Financially I can't do much, I'm leaving a note requesting I be cremated so they don't have to pay so much for a funeral. I'm going to try to leave all my money to my mother, which isn't much, but I'm also going to ask that they both go to a therapist after I'm gone, and that neither of them are left alone— especially my mom, because I know she's going to take it really hard.
Other than that, just basic courtesy kind of stuff. CTB far away from home, trying not to go in a gruesome or (relatively) horrific way, doing what I can so they won't have to identify a body, that kind of thing. At the end of the day, it's going to hurt them. I can't stop that from happening, and neither can anyone else. But losing a close family member isn't exactly uncommon in general, so I can just hope they'll be okay and find some comfort afterwards. For now I'm just trying to make good, happy memories. It hurts sometimes, knowing what I know, but I want them to know how much I loved them when I'm gone.

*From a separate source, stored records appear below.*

(** Writing one source into an object that has no [__proto__] of its own
    and still reaches the accessor: the object gets none, whatever the
    source holds; the accessor is reached afterwards according to the
    value the source has there. *)
Lemma proto_assign_one to (src : gmap string Value) :
  own to !! proto_key = None ->
  protoSetter to = true ->
  own (assign_one to (Some src)) !! proto_key = None
  /\ protoSetter (assign_one to (Some src)) =
       match src !! proto_key with
       | Some value => setter_after value
       | None => true
       end.
Proof.
  intros Hown Hsetter. cbn [assign_one].
  apply (map_fold_weak_ind
           (fun (r : Target) (m : gmap string Value) =>
              own r !! proto_key = None
              /\ protoSetter r =
                   match m !! proto_key with
                   | Some value => setter_after value
                   | None => true
                   end)).
  - by rewrite lookup_empty.
  - intros i x m r Hfresh [IHown IHsetter].
    destruct (decide (i = proto_key)) as [->|Hne].
    + rewrite Hfresh in IHsetter. rewrite lookup_insert_eq.
      unfold put. rewrite String.eqb_refl, IHown, IHsetter.
      rewrite bool_decide_eq_false_2 by by intros [? ?]. done.
    + rewrite put_ordinary by done. cbn.
      by rewrite !lookup_insert_ne.
Qed.
(** One iteration pushes one call and one put of the same strike and draws
    20 numbers. *)
Lemma chain_step_run (currentPrice : number)
      (calls puts : list OptionContract) (i : Z) (w : World) :
  exists c q w',
    chain_step currentPrice (calls, puts) i w
    = (Resolved ((calls ++ [c])%list, (puts ++ [q])%list), w')
    /\ random_draws w' = random_draws w
    /\ random_count w' = (20 + random_count w)%nat
    /\ strike c = strike_at currentPrice i
    /\ strike q = strike_at currentPrice i
    /\ (unit_draws w -> quotes_ok c /\ quotes_ok q)
    /\ (forall p : Qc, currentPrice = Fin p -> p <> Q2Qc 0 ->
        in_closed_range 0 1 (delta c) /\ in_closed_range (-1) 0 (delta q)).
Proof.
  unfold chain_step.
  rewrite bind_random_first. cbv beta zeta.
  repeat (rewrite bind_random_next; cbv beta zeta).
  unfold ret, push.
  eexists. eexists. eexists. split; [reflexivity |].
  split; [reflexivity |]. split; [reflexivity |].
  split; [reflexivity |]. split; [reflexivity |].
  unfold quotes_ok.
  cbn [strike bid ask last oc_volume openInterest oc_impliedVolatility delta].
  set (n := random_count w).
  split.
  - intros Hdraws.
    assert (R : forall k, (Q2Qc 0 <= random_draws w k)%Qc
                          /\ (random_draws w k < Q2Qc 1)%Qc)
      by exact Hdraws.
    repeat split;
      try (apply max_scaled_range;
           [unfold Qle; cbn; lia | unfold Qle; cbn; lia
            | apply R | apply R]);
      try (apply (in_range_floor _ 1000); [apply R | apply R | reflexivity]);
      try (apply (in_range_floor _ 5000); [apply R | apply R | reflexivity]).
    + destruct (R n) as [A0 A1]. set (r := random_draws w n) in *.
      MockRangeTheorems.in_range_tac.
    + destruct (R (1 + n)%nat) as [A0 A1].
      set (r := random_draws w (1 + n)) in *.
      MockRangeTheorems.in_range_tac.
  - intros p -> Hp.
    destruct (strike_at_Fin p i) as [k ->].
    cbn [sub neg add]. rewrite (div_Fin _ _ Hp).
    unfold lit. cbn [add neg].
    split.
    + match goal with
      | |- in_closed_range _ _
             (Math_max2 (Fin ?lo) (Math_min2 (Fin ?hi) (Fin ?y))) =>
          destruct (clamp_range lo hi y) as [d [E [H1 H2]]];
            [discriminate | rewrite E]
      end.
      exists d. split; [reflexivity |]. split; qc2q; lra.
    + match goal with
      | |- in_closed_range _ _
             (Math_max2 (Fin ?lo) (Math_min2 (Fin ?hi) (Fin ?y))) =>
          destruct (clamp_range lo hi y) as [d [E [H1 H2]]];
            [discriminate | rewrite E]
      end.
      exists d. split; [reflexivity |]. split; qc2q; lra.
Qed.

Lemma unit_draws_same (w w' : World) :
  random_draws w' = random_draws w -> unit_draws w -> unit_draws w'.
Proof. unfold unit_draws. intros ->. trivial. Qed.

Anyway, sorry this turned into a whole ramble. I hope you find what you're looking for and I think it's really admirable that you're so empathetic and caring towards your family despite the situation you're in. Best of luck to you, seriously.
I think this is all a beautiful idea. Can I recommend, if it's not too obvious, take some videos of you hugging them, talking to them, having dinner with them... it will help later for them, I promise. You can either leave them on your phone and if you can grant them access to your email after the fact, send them there. Just an almost "living" reminder of you.